Prompt: Filter the entries beneath this task, copying only the lines that hold the word "None".

(Input material Opens)

(* ===== verification/Contracts.v ===== *)
(** * Data contracts: [contracts/contracts.go]

    The structs FILESTORE keeps, field by field.  [time.Time] is the instant in
    nanoseconds ([zeroTime] the zero value), [map[string]any] a [gmap] (a nil
    map is the empty one: they read and encode alike), [int] is [Z]. *)

From stdpp Require Import options.
From S2P Require Import Prelude GoLib.

(** ** Times *)

Abbreviation Time := Z (only parsing).

(** January 1, year 1, 00:00:00 UTC, as nanoseconds from the Unix epoch. *)
Definition zeroTime : Time := (-62135596800000000000)%Z.
Definition isZero (t : Time) : bool := (t =? zeroTime)%Z.
Definition Before (a b : Time) : bool := (a <? b)%Z.
Definition After (a b : Time) : bool := (b <? a)%Z.

(** [t.Sub(u)] saturates at the [time.Duration] bounds. *)
Definition Sub (t u : Time) : Z := Z.max (- 2 ^ 63) (Z.min (2 ^ 63 - 1) (t - u)).

(** ** Dynamic values: the [any] of a decoded JSON document or of Go code *)
#[warnings="-register-all"]
Inductive Any :=
  | ANil
  | ABool (b : bool)
  | AInt (z : Z)
  | AFloat (num : Z) (den : positive)
  | AStr (s : string)
  | ATime (t : Time)
  | AList (l : list Any)
  | AMap (m : list (string * Any)).

Abbreviation anyMap := (gmap string Any).

Definition stringFromAny (v : option Any) : string :=
  match v with Some (AStr s) => s | _ => "" end.

(** [int(typed)] truncates a float towards zero. *)
Definition intFromAny (v : option Any) : Z :=
  match v with
  | Some (AInt z) => z
  | Some (AFloat n d) => Z.quot n (Zpos d)
  | _ => 0
  end.

Definition boolFromAny (v : option Any) : bool :=
  match v with Some (ABool b) => b | _ => false end.

(** ** Structs *)

Record Facet := MkFacet {
  fMetadata : anyMap; fAttributes : anyMap;
  fKind : string; fName : string; fVersion : string }.

Definition FacetKind (facet : Facet) : string :=
  if bool_decide (fKind facet <> "") then fKind facet else fName facet.

Record Title := MkTitle { tValue : string; tSource : string; tConfidence : Any }.

Record Timestamps := MkTimestamps { tsCreated : Time; tsModified : Time; tsObserved : Time }.

Record Provenance := MkProvenance {
  pObservedAt : Time; pMetadata : anyMap; pAttributes : anyMap;
  pSourceName : string; pSourceKind : string;
  pExternalID : string; pExternalVersion : string;
  pCapabilitiesSeen : list string }.

Record SourceObjectRef := MkRef {
  rSourceKind : string; rSourceName : string; rExternalID : string; rExternalVersion : string }.

#[export] Instance SourceObjectRef_eq_dec : EqDecision SourceObjectRef.
Proof. solve_decision. Defined.

Record SourceIngestClaim := MkClaim {
  clAcquiredAt : Time; clSourceObject : SourceObjectRef; clClaimID : string }.

Abbreviation ObjectDigest := string (only parsing).

Record Relationship := MkRel {
  relType : string; relFrom : ObjectDigest; relTo : ObjectDigest;
  relRole : string; relSource : string; relOrder : Z }.

Record CompoundPart := MkPart {
  cpMetadata : anyMap; cpDigest : ObjectDigest; cpRole : string; cpOrder : Z; cpRequired : bool }.

Record Compound := MkCompound { cParts : list CompoundPart; cIsCompound : bool }.

Record GraphFact := MkGraph {
  gMetadata : anyMap; gSubject : string; gPredicate : string; gObject : string }.

Record EmbeddingRef := MkEmb { eModel : string; eObjectDigest : ObjectDigest; eDimensions : Z }.

Definition SchemaVersionPhase00 : Z := 1.

Record Manifest := MkManifest {
  mTimestamps : Timestamps; mUpdatedAt : Time; mCreatedAt : Time;
  mOverlays : anyMap; mAnalysis : anyMap;
  mObjectDigest : ObjectDigest; mObjectID : string; mIdentityStrategy : string;
  mMediaType : string; mCompression : string; mCompound : Compound;
  mGraph : list GraphFact; mRelationships : list Relationship; mProvenance : list Provenance;
  mTitles : list Title; mKeywords : list string; mEmbeddings : list EmbeddingRef;
  mFacets : list Facet; mContentRoles : list string; mSchemaVersion : Z; mSize : Z }.

Record Annotation := MkAnnotation {
  aGeneratedAt : Time; aData : anyMap; aObjectDigest : ObjectDigest;
  aAnalyzerName : string; aAnalyzerVer : string; aKind : string; aSchemaVersion : Z }.

(** [filestore/interfaces.go]; the display paths are left out. *)
Record ProjectionFinding := MkFinding { pfDigest : ObjectDigest; pfCode : string; pfMessage : GoError }.

Record ProjectionObject := MkProjection {
  poDigest : ObjectDigest; poManifest : Manifest; poAnnotations : list Annotation;
  poFindings : list ProjectionFinding }.

(** Struct updates of the handlers. *)
Definition withProvenance (p : list Provenance) (now : Time) (m : Manifest) : Manifest :=
  MkManifest (mTimestamps m) now (mCreatedAt m) (mOverlays m) (mAnalysis m) (mObjectDigest m)
    (mObjectID m) (mIdentityStrategy m) (mMediaType m) (mCompression m) (mCompound m) (mGraph m)
    (mRelationships m) p (mTitles m) (mKeywords m) (mEmbeddings m) (mFacets m) (mContentRoles m)
    (mSchemaVersion m) (mSize m).

Definition withOverlays (o : anyMap) (now : Time) (m : Manifest) : Manifest :=
  MkManifest (mTimestamps m) now (mCreatedAt m) o (mAnalysis m) (mObjectDigest m)
    (mObjectID m) (mIdentityStrategy m) (mMediaType m) (mCompression m) (mCompound m) (mGraph m)
    (mRelationships m) (mProvenance m) (mTitles m) (mKeywords m) (mEmbeddings m) (mFacets m)
    (mContentRoles m) (mSchemaVersion m) (mSize m).

Definition withAnalysis (a : anyMap) (now : Time) (m : Manifest) : Manifest :=
  MkManifest (mTimestamps m) now (mCreatedAt m) (mOverlays m) a (mObjectDigest m)
    (mObjectID m) (mIdentityStrategy m) (mMediaType m) (mCompression m) (mCompound m) (mGraph m)
    (mRelationships m) (mProvenance m) (mTitles m) (mKeywords m) (mEmbeddings m) (mFacets m)
    (mContentRoles m) (mSchemaVersion m) (mSize m).

Definition withSize (z : Z) (m : Manifest) : Manifest :=
  MkManifest (mTimestamps m) (mUpdatedAt m) (mCreatedAt m) (mOverlays m) (mAnalysis m)
    (mObjectDigest m) (mObjectID m) (mIdentityStrategy m) (mMediaType m) (mCompression m)
    (mCompound m) (mGraph m) (mRelationships m) (mProvenance m) (mTitles m) (mKeywords m)
    (mEmbeddings m) (mFacets m) (mContentRoles m) (mSchemaVersion m) z.

(** ** References of provenance: [filestore/source_ingest.go] *)

Definition sourceObjectRefFromProvenance (p : Provenance) : SourceObjectRef :=
  MkRef (pSourceKind p) (pSourceName p) (pExternalID p) (pExternalVersion p).

Definition validateSourceObjectRef (ref : SourceObjectRef) : option GoError :=
  if blank (rSourceKind ref) then Some (ErrMsg "source object kind is required")
  else if blank (rSourceName ref) then Some (ErrMsg "source object name is required")
  else if blank (rExternalID ref) then Some (ErrMsg "source object external_id is required")
  else None.

Definition sourceObjectRefsEqual (l r : SourceObjectRef) : bool :=
  bool_decide (rSourceKind l = rSourceKind r) && bool_decide (rSourceName l = rSourceName r) &&
  bool_decide (rExternalID l = rExternalID r) && bool_decide (rExternalVersion l = rExternalVersion r).

Definition sourceRefMatches (p : Provenance) (ref : SourceObjectRef) : bool :=
  sourceObjectRefsEqual (sourceObjectRefFromProvenance p) ref.

Lemma sourceObjectRefsEqual_eq l r : sourceObjectRefsEqual l r = true <-> l = r.
Proof.
  unfold sourceObjectRefsEqual. rewrite !andb_true_iff, !bool_decide_eq_true.
  destruct l, r; simpl. naive_solver.
Qed.

(** ** Digests: [looksLikeDigest], [validateObjectDigest] *)

Definition isHexDigit (c : Ascii.ascii) : bool :=
  let n := Ascii.N_of_ascii c in
  ((48 <=? n)%N && (n <=? 57)%N) || ((97 <=? n)%N && (n <=? 102)%N) || ((65 <=? n)%N && (n <=? 70)%N).

(** Length 64 and [hex.DecodeString] succeeds. *)
Definition looksLikeDigest (v : string) : bool :=
  (String.length v =? 64) && forallb isHexDigit (str_bytes v).

Definition validateObjectDigest (d : ObjectDigest) : option GoError :=
  if looksLikeDigest d then None else Some (ErrMsg "invalid object digest").

Lemma isHexDigit_notspace c r : isHexDigit c = true ->
  stripAny spaceEncodings (c :: r) = None /\ stripAny (map (@rev _) spaceEncodings) (c :: r) = None.
Proof.
  intros Hc. assert (forallb (fun c => negb (isHexDigit c) ||
    (forallb (fun p => match p with [] => false | a :: _ => negb (Ascii.eqb a c) end) spaceEncodings &&
     forallb (fun p => match p with [] => false | a :: _ => negb (Ascii.eqb a c) end) (map (@rev _) spaceEncodings)))
    (map (fun n => Ascii.ascii_of_N (N.of_nat n)) (seq 0 256)) = true) as Hall by (vm_compute; reflexivity).
  rewrite forallb_forall in Hall. specialize (Hall c). rewrite Hc in Hall. simpl negb in Hall.
  assert (In c (map (fun n => Ascii.ascii_of_N (N.of_nat n)) (seq 0 256))) as Hin.
  { apply in_map_iff. exists (N.to_nat (Ascii.N_of_ascii c)). rewrite N2Nat.id, Ascii.ascii_N_embedding.
    split; [done|]. apply in_seq. pose proof (Ascii.N_ascii_bounded c). lia. }
  specialize (Hall Hin). simpl orb in Hall. apply andb_true_iff in Hall as [H1 H2].
  assert (forall ps, forallb (fun p => match p with [] => false | a :: _ => negb (Ascii.eqb a c) end) ps = true ->
    stripAny ps (c :: r) = None) as Hs.
  { induction ps as [|[|a p] ps IH]; simpl; [done|done|]. intros [Ha Hr]%andb_true_iff.
    apply negb_true_iff in Ha. rewrite Ha. auto. }
  auto.
Qed.

(** A digest is never blank. *)
Lemma digest_not_blank d : looksLikeDigest d = true -> blank d = false.
Proof.
  unfold looksLikeDigest. rewrite andb_true_iff, Nat.eqb_eq. intros [Hl Hh]. unfold blank.
  apply bool_decide_eq_false. intros Ht. destruct d as [|c d]; [done|].
  change (str_bytes (String c d)) with (c :: str_bytes d) in Hh. simpl in Hh. apply andb_true_iff in Hh as [Hc Hh].
  unfold TrimSpace in Ht. change (str_bytes (String c d)) with (c :: str_bytes d) in Ht.
  unfold trimLeft in Ht at 2.
  rewrite (trimLoop_id _ _ _ (proj1 (isHexDigit_notspace c (str_bytes d) Hc))) in Ht.
  assert (exists e l, rev (c :: str_bytes d) = e :: l /\ isHexDigit e = true) as (e & l & Hrev & He).
  { destruct (rev (c :: str_bytes d)) as [|e l] eqn:Hr.
    - apply (f_equal (@rev _)) in Hr. by rewrite rev_involutive in Hr.
    - exists e, l. split; [done|]. assert (In e (c :: str_bytes d)) as Hin by (apply in_rev; rewrite Hr; by left).
      destruct Hin as [<-|Hin]; [done|]. rewrite forallb_forall in Hh. by apply Hh. }
  rewrite Hrev in Ht. unfold trimLeft in Ht.
  rewrite (trimLoop_id _ _ _ (proj2 (isHexDigit_notspace e l He))) in Ht.
  rewrite <- Hrev, rev_involutive in Ht. done.
Qed.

(Input material Closes)

Reply:
  else None.
  if looksLikeDigest d then None else Some (ErrMsg "invalid object digest").
  stripAny spaceEncodings (c :: r) = None /\ stripAny (map (@rev _) spaceEncodings) (c :: r) = None.
    stripAny ps (c :: r) = None) as Hs.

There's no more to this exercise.